Lemma scan_module_ok pass m locals visited previous s log :
  0 <= pass -> m ∈ lp_modules profile ->
  scan_ok s log -> budget pass visited log ->
  let '(visited', _, s') :=
    scan_module profile master options address_timings pass m locals visited previous s in
  visited' = list_to_set ((fun n => Polling n master) <$> omap (shifted_address m) locals) ∪ visited
  /\ exists log', scan_ok s' log' /\ budget pass visited' log'.
Proof.
  intros Hpass Hm. revert visited previous s log.
  induction locals as [|local locals IH]; intros visited previous s log Hs Hb; cbn [scan_module].
  { split; [set_solver|by exists log]. }
  cbn [omap list_omap]. destruct (shifted_address m local) as [node|] eqn:En; [|by eapply IH].
  pose proof (proj1 (shifted_address_spec m local node) En) as (Hl & Hnode & Hr).
  assert (Hin : node ∈ module_addresses m).
  { apply elem_of_module_addresses. by exists local. }
  unfold Address_polling. rewrite (proj2 (Z.ltb_ge 63 node)) by lia.
  set (a := Polling node master). change (omap (shifted_address m) locals) with
    (list_omap _ _ (shifted_address m) locals).
  assert (Hset : forall visited' X : gset Address, visited' = X ∪ ({[a]} ∪ visited) ->
            visited' = ({[a]} ∪ X) ∪ visited) by set_solver.
  cbn [fmap list_fmap list_to_set].
  destruct (bool_decide_reflect (a ∈ visited)) as [Hv|Hv]; cbn [orb].
  { specialize (IH ({[a]} ∪ visited) previous s log Hs (budget_visit _ _ _ _ Hpass Hb (or_introl Hv))).
    destruct (scan_module _ _ _ _ _ _ _ _ _ _) as [[visited' previous'] s'].
    destruct IH as [E IH]. split; [by apply Hset|done]. }
  destruct (existsb _ (dr_devices (sc_report s))) eqn:Ef.
  { apply (identified_address s log a Hs), identified_called in Ef.
    specialize (IH ({[a]} ∪ visited) previous s log Hs (budget_visit _ _ _ _ Hpass Hb (or_intror Ef))).
    destruct (scan_module _ _ _ _ _ _ _ _ _ _) as [[visited' previous'] s'].
    destruct IH as [E IH]. split; [by apply Hset|done]. }
  set (s1 := if previous && _ then _ else s).
  assert (Hs1 : scan_ok s1 log /\ dr_devices (sc_report s1) = dr_devices (sc_report s)).
  { unfold s1. case_match; [split; [by apply scan_sleep_ok|done]|done]. }
  destruct Hs1 as [Hs1 _]. pose proof (wait_ok s1 node log Hs1) as Hs2.
  destruct (wait_for_address_timing address_timings s1 node) as [timing s2]. cbn [snd] in Hs2.
  set (hinted := match (if pass =? 0 then _ else None) with Some _ => _ | None => None end).
  assert (Hh : hinted = None \/ (pass = 0 /\ hinted = useful_hint a)).
  { unfold hinted, useful_hint, DiscoveryHints_get. destruct (Z.eqb_spec pass 0); [by right|by left]. }
  destruct (probe_address_ok m node timing hinted
              [(0, default (lp_discovery_preambles profile) hinted); (1, lp_discovery_preambles profile)]
              s2 log Hm Hin) as (new & H1 & H2 & H3 & H4).
  { tauto. }
  { apply Forall_cons. split; [|apply Forall_singleton]; unfold pair_ok; cbn.
    - destruct hinted; [by left|by right; split; [|right]].
    - by right; split; [|left]. }
  { done. }
  { intros Hid. by rewrite (proj1 (identified_address s log a Hs) Hid) in Ef. }
  fold a in H1, H2. specialize (IH ({[a]} ∪ visited) true _ _ H1).
  destruct (scan_module _ _ _ _ _ _ _ _ _ _) as [[visited' previous'] s'].
  assert (Hb' : budget pass ({[a]} ∪ visited) (log ++ new)); [|destruct (IH Hb') as [E IH']; split; [by apply Hset|done]].
  apply budget_probe; try done. destruct Hh as [Hh|[-> Hh]]; rewrite Hh in H3; [by left|].
  unfold hint_extra. destruct (useful_hint a); [right|left]; unfold zlen in *; cbn in *; lia.
Qed.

**Prompt:** Write the data back out verbatim.

**Answer box:**
Lemma scan_module_ok pass m locals visited previous s log :
  0 <= pass -> m ∈ lp_modules profile ->
  scan_ok s log -> budget pass visited log ->
  let '(visited', _, s') :=
    scan_module profile master options address_timings pass m locals visited previous s in
  visited' = list_to_set ((fun n => Polling n master) <$> omap (shifted_address m) locals) ∪ visited
  /\ exists log', scan_ok s' log' /\ budget pass visited' log'.
Proof.
  intros Hpass Hm. revert visited previous s log.
  induction locals as [|local locals IH]; intros visited previous s log Hs Hb; cbn [scan_module].
  { split; [set_solver|by exists log]. }
  cbn [omap list_omap]. destruct (shifted_address m local) as [node|] eqn:En; [|by eapply IH].
  pose proof (proj1 (shifted_address_spec m local node) En) as (Hl & Hnode & Hr).
  assert (Hin : node ∈ module_addresses m).
  { apply elem_of_module_addresses. by exists local. }
  unfold Address_polling. rewrite (proj2 (Z.ltb_ge 63 node)) by lia.
  set (a := Polling node master). change (omap (shifted_address m) locals) with
    (list_omap _ _ (shifted_address m) locals).
  assert (Hset : forall visited' X : gset Address, visited' = X ∪ ({[a]} ∪ visited) ->
            visited' = ({[a]} ∪ X) ∪ visited) by set_solver.
  cbn [fmap list_fmap list_to_set].
  destruct (bool_decide_reflect (a ∈ visited)) as [Hv|Hv]; cbn [orb].
  { specialize (IH ({[a]} ∪ visited) previous s log Hs (budget_visit _ _ _ _ Hpass Hb (or_introl Hv))).
    destruct (scan_module _ _ _ _ _ _ _ _ _ _) as [[visited' previous'] s'].
    destruct IH as [E IH]. split; [by apply Hset|done]. }
  destruct (existsb _ (dr_devices (sc_report s))) eqn:Ef.
  { apply (identified_address s log a Hs), identified_called in Ef.
    specialize (IH ({[a]} ∪ visited) previous s log Hs (budget_visit _ _ _ _ Hpass Hb (or_intror Ef))).
    destruct (scan_module _ _ _ _ _ _ _ _ _ _) as [[visited' previous'] s'].
    destruct IH as [E IH]. split; [by apply Hset|done]. }
  set (s1 := if previous && _ then _ else s).
  assert (Hs1 : scan_ok s1 log /\ dr_devices (sc_report s1) = dr_devices (sc_report s)).
  { unfold s1. case_match; [split; [by apply scan_sleep_ok|done]|done]. }
  destruct Hs1 as [Hs1 _]. pose proof (wait_ok s1 node log Hs1) as Hs2.
  destruct (wait_for_address_timing address_timings s1 node) as [timing s2]. cbn [snd] in Hs2.
  set (hinted := match (if pass =? 0 then _ else None) with Some _ => _ | None => None end).
  assert (Hh : hinted = None \/ (pass = 0 /\ hinted = useful_hint a)).
  { unfold hinted, useful_hint, DiscoveryHints_get. destruct (Z.eqb_spec pass 0); [by right|by left]. }
  destruct (probe_address_ok m node timing hinted
              [(0, default (lp_discovery_preambles profile) hinted); (1, lp_discovery_preambles profile)]
              s2 log Hm Hin) as (new & H1 & H2 & H3 & H4).
  { tauto. }
  { apply Forall_cons. split; [|apply Forall_singleton]; unfold pair_ok; cbn.
    - destruct hinted; [by left|by right; split; [|right]].
    - by right; split; [|left]. }
  { done. }
  { intros Hid. by rewrite (proj1 (identified_address s log a Hs) Hid) in Ef. }
  fold a in H1, H2. specialize (IH ({[a]} ∪ visited) true _ _ H1).
  destruct (scan_module _ _ _ _ _ _ _ _ _ _) as [[visited' previous'] s'].
  assert (Hb' : budget pass ({[a]} ∪ visited) (log ++ new)); [|destruct (IH Hb') as [E IH']; split; [by apply Hset|done]].
  apply budget_probe; try done. destruct Hh as [Hh|[-> Hh]]; rewrite Hh in H3; [by left|].
  unfold hint_extra. destruct (useful_hint a); [right|left]; unfold zlen in *; cbn in *; lia.
Qed.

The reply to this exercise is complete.